_Activity_:
Wherever "match" turns up in a line of the entries below, that line counts. Say how many such lines there are, with no other words.

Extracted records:
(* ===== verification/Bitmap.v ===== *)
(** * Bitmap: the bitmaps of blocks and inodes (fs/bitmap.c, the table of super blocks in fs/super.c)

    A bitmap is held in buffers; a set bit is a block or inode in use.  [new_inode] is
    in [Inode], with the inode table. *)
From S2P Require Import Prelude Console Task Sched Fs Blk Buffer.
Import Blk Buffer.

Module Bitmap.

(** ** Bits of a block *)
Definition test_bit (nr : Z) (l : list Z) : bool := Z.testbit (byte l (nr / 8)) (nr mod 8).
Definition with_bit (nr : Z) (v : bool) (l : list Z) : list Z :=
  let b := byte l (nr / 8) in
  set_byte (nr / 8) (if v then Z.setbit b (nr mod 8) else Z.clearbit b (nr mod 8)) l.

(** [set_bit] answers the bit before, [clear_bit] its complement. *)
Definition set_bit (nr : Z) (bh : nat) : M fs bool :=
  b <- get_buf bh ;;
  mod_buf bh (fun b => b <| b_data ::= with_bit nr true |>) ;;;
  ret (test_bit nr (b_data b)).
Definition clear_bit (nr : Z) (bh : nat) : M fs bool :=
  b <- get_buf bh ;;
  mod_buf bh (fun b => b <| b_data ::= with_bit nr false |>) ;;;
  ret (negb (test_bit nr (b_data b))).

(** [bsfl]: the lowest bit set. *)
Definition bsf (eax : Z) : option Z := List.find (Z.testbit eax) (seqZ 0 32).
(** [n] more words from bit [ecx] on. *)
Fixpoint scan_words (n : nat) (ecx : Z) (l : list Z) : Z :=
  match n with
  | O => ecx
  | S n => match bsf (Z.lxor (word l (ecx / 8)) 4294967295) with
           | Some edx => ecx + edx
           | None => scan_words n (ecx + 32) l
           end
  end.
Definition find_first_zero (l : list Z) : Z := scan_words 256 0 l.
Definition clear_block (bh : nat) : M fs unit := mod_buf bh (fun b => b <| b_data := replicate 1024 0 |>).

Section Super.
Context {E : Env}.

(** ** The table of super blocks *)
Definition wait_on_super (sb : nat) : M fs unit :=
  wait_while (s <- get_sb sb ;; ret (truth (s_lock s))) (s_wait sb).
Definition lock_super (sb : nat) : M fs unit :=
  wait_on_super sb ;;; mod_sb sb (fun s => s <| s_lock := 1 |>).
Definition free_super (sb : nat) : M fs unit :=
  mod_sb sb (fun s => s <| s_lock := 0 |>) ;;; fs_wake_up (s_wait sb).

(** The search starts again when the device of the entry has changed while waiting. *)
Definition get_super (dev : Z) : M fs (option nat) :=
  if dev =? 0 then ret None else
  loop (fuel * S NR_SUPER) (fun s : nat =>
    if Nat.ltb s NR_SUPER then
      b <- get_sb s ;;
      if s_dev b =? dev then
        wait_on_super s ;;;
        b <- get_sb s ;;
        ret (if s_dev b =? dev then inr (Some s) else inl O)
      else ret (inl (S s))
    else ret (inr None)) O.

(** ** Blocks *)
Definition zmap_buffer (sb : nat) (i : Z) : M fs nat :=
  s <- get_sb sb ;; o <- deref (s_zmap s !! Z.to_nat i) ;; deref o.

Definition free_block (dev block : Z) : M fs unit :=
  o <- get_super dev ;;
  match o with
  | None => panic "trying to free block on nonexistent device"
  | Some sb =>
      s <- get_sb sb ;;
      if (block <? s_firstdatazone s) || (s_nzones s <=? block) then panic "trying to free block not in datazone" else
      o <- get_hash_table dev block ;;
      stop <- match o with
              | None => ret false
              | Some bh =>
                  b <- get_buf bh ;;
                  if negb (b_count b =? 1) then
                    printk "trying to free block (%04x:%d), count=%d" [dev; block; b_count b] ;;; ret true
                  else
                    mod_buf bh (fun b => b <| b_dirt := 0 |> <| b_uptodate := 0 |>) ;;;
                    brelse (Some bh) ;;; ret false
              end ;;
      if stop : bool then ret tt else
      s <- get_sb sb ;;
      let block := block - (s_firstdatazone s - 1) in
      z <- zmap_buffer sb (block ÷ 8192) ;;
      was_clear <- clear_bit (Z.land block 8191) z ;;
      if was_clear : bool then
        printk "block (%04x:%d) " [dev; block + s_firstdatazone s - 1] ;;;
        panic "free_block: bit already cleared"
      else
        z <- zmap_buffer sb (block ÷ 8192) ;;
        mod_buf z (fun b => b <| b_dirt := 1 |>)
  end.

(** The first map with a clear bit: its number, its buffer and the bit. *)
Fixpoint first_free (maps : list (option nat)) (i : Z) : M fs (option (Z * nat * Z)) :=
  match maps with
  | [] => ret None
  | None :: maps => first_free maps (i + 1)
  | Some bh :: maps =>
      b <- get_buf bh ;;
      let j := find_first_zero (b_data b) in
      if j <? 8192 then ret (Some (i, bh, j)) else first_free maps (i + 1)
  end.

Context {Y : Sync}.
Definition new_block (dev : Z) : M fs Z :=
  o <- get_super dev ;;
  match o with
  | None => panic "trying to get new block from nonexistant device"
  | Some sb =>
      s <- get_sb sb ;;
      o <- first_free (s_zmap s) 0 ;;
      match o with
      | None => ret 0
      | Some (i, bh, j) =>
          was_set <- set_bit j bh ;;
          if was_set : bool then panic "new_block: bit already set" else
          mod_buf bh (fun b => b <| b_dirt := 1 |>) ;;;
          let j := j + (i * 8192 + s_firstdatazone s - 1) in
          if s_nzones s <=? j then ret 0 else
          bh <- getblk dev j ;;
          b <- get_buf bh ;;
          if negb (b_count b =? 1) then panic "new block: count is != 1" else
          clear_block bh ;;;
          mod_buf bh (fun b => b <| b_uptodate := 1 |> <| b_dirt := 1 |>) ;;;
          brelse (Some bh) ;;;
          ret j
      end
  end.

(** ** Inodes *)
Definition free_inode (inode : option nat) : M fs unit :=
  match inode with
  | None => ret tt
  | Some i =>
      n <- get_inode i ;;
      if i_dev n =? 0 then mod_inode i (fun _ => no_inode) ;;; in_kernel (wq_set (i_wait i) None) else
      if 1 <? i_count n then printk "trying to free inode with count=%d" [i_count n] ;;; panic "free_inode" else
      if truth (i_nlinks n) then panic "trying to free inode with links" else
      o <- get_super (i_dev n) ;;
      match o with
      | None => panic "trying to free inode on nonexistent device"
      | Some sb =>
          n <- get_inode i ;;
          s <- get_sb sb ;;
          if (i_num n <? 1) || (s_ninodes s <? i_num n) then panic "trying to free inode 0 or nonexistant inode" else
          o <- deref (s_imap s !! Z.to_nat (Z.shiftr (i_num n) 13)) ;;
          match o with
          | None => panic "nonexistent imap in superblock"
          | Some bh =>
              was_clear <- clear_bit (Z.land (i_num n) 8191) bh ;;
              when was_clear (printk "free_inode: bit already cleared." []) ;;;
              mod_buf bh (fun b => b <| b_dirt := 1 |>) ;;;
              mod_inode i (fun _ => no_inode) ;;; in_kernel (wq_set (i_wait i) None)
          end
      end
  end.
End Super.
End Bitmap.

_Solution to the exercise_:
10